Re: Robert Chipman, "Theory and Problems of Transmission Lines" available for download



Terry Given wrote:

[...]

> its a scanned image PDF. I use a neural net to do my searching of books
> (I read them, then remember whats in them and roughly where).

I used to be able to do that with books. But now they are disk files and
there are too many:)

Besides, when you are looking for info on a tone control circuit, you
automatically know it will be in the thick, short red book called
"Radiotron Designer's Handbook". Filter stuff will be in the huge medium
thickness book by Zvrev, perhaps also with a red cover. So the
associations are easy to make.

But it gets much more difficult when you have hundreds of thousands of
files scattered through thousands of directories. They have no color or
weight, and each one basically looks exactly the same as the others until
you open them and start browsing.

So I wrote a special operating system that runs in dos and attaches a
descriptive phrase to each file. Yes, hundreds of thousands of them.
Fortunately, the software can sift through html, c, pascal, and plain
text and extract some meaningful information about the contents. But I
can override that whenever I wish.

The description goes with the file when it is moved or copied to another
directory. I then generate an index that contains all the descriptions,
and can search for a key word or phrase that appears in the index. It
takes just under two seconds to find all the files on my hard disk that
match the search terms. I can hilite a file with the cursor and scroll
through the list.

When I find a file that looks interesting, a single keystroke takes me to
the drive and directory where the file is located, and places the cursor
of the main program on the file. Then I can read it with any of a number
of different programs, depending on the file type.

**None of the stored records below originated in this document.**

(** [if (win) delwin(win); win = newwin(...)], when there is a window. *)
Definition renew (win : nat) (t : tty) : option (nat * tty) :=
  t ← delwin win t;
  Some (newwin t).

(** ** The confirmation dialogue *)

Definition CONFIRM_W : Z := 60.
Definition CONFIRM_H : Z := 10.

Definition clamp0 (z : Z) : Z := if z <? 0 then 0 else z.
Definition confirm_startx (app : App) : Z := clamp0 (Z.quot (cols app - CONFIRM_W) 2).
Definition confirm_starty (app : App) : Z := clamp0 (Z.quot (rows app - CONFIRM_H) 2).

Definition strlen (s : cstr) : Z := Z.of_nat (length s).

Definition ok_len (ok_label : cstr) : Z := strlen ok_label + 4.
Definition ok_x (ok_label cancel_label : cstr) : Z :=
  Z.quot (CONFIRM_W - (ok_len ok_label + ok_len cancel_label + 6)) 2.
Definition cancel_x (ok_label cancel_label : cstr) : Z :=
  ok_x ok_label cancel_label + ok_len ok_label + 6.

(** The focus and the key after a mouse event. *)
Definition confirm_mouse (okl cl : cstr) (app : App) (focus : Z) (e : MEVENT) : Z * bool :=
  if my e =? confirm_starty app + (CONFIRM_H - 3) then
    let x0 := confirm_startx app in
    let focus := if (mx e >=? x0 + ok_x okl cl) && (mx e <? x0 + ok_x okl cl + ok_len okl)
                 then 0 else focus in
    let focus := if (mx e >=? x0 + cancel_x okl cl) && (mx e <? x0 + cancel_x okl cl + ok_len cl)
                 then 1 else focus in
    (focus, true)
  else (focus, false).

(** The two nested loops; [app] has the size of the terminal as of the last pass
    through the outer one, [win] is the window; [delay] and [mask] are what to restore. *)
Fixpoint confirm_loop (okl cl : cstr) (delay : bool) (mask : Z) (app : App) (t : tty) (win : nat)
  (focus : Z) (evs : list event) : dlg (Z * App * tty * list event) :=
  match evs with
  | [] => Waiting
  | ev :: evs =>
      let enter := fun focus : Z =>
        let! t := dlg_opt (delwin win t) in
        Ret (if focus =? 0 then 1 else 0, app, nodelay delay (mousemask mask t), evs) in
      match ev with
      | Resize r c =>
          let! (win, t) := dlg_opt (renew win t) in
          confirm_loop okl cl delay mask (set_size r c app) t win focus evs
      | Char ch =>
          if ch =? TAB then confirm_loop okl cl delay mask app t win (if focus =? 0 then 1 else 0) evs
          else if ch =? ESC then
            let! t := dlg_opt (delwin win t) in
            Ret (0, app, nodelay delay (keypad true (mousemask mask t)), evs)
          else if ch =? ENTER then enter focus
          else confirm_loop okl cl delay mask app t win focus evs
      | Mouse (Some e) =>
          let '(focus, hit) := confirm_mouse okl cl app focus e in
          if hit then enter focus else confirm_loop okl cl delay mask app t win focus evs
      | Mouse None | FKey _ | NoInput => confirm_loop okl cl delay mask app t win focus evs
      end
  end.

Definition run_confirm_dialog (term : Z * Z) (app : App) (t : tty) (ok_label cancel_label : cstr)
  (evs : list event) : dlg (Z * App * tty * list event) :=
  let old_delay := is_nodelay t in
  let t := nodelay false t in
  let old := old_mask t in
  let t := mousemask BUTTON1_RELEASED t in
  let (win, t) := newwin t in
  confirm_loop ok_label cancel_label old_delay old (set_size term.1 term.2 app) t win 0 evs.

(** ** The input dialogue *)

Definition INPUT_W : Z := 70.
Definition INPUT_H : Z := 12.

Definition input_startx (app : App) : Z := Z.quot (cols app - INPUT_W) 2.
Definition input_starty (app : App) : Z := Z.quot (rows app - INPUT_H) 2.

(** [newwin] refuses a window that begins left of the screen or above it.  The code goes on with [NULL]: every call on
    it fails, and [ch] is compared although [wget_wch] stored nothing. *)
Definition input_window (app : App) : bool := (0 <=? input_starty app) && (0 <=? input_startx app).

(** [start_buttons = (70 - (6 + 10 + 18)) / 2] *)
Definition input_ok_x : Z := 18.
Definition input_cancel_x : Z := 42.

Definition input_mouse (app : App) (focus : Z) (e : MEVENT) : Z * bool :=
  if my e =? input_starty app + (INPUT_H - 3) then
    let x0 := input_startx app in
    let focus := if (mx e >=? x0 + input_ok_x) && (mx e <? x0 + input_ok_x + 6) then 1 else focus in
    let focus := if (mx e >=? x0 + input_cancel_x) && (mx e <? x0 + input_cancel_x + 10)
                 then 2 else focus in
    (focus, true)
  else (focus, false).

(** [wcslen] of a buffer: the characters before the first NUL; [None] when there is
    none. *)
Definition wcslen (buf : list Z) : option Z :=
  if bool_decide (NUL ∈ buf) then Some (Z.of_nat (length (c_str buf))) else None.

(** What an Enter does: a result, or the window stays open. *)
Definition input_enter (focus len : Z) : option Z :=
  if focus =? 0 then if len >? 0 then Some 1 else None
  else if focus =? 1 then if len >? 0 then Some 1 else None
  else Some 0.

Section input_dialog.
Context (color : cstr -> cstr -> Z).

The program keeps the files separate by naming them with a hexadecimal
representation of the current date and time. Since this never repeats, I
can copy or move files anywhere without worrying about overwriting
another file with the same name. Except, of course, if it's app notes by
different companies that happen to have the same name. The program warns
me this is about to happen so I can check if I really want to do the
operation.

But I end up never having to type in a directory or filename. And the
system is hundreds of times faster than any gui OS - Windows or Linux!

> I am not lucky, I am sneaky. I contract to a company in Auckland, NZ (1
> week per month), and that contract specifically allows me to bill them
> the NZ$90/month for my broadband internet connection. Otherwise, it'd be
> dial-up for me too :)

Sneaky. I'm using Win 3.1, so there's no way I could get broadband. The
necessary api's won't run on my machine, and there is only one person in
the world still using it so nobody is going to write anything for it.
Including viruses. Yea!
And Trojans. Yea!
And popups. Yea!

> on a related note, few things are more annoying than boneheads who think
> giant images are necessary for websites. Or worse still, animations.
>
> Cheers
> Terry the luddite :)

Yes - let's hear it for Flash! It won't even run on my machine:)

I am still astonished at the way people will make 350k gif files that
could be shrunk to 10k if they knew how. Or 2 page pdf files that are
mostly text but take up 3 megs. These people should be given a DOS
machine and floppies for a year until they figure out how much this costs
the other people who have to download and store it.

Mike Monett
.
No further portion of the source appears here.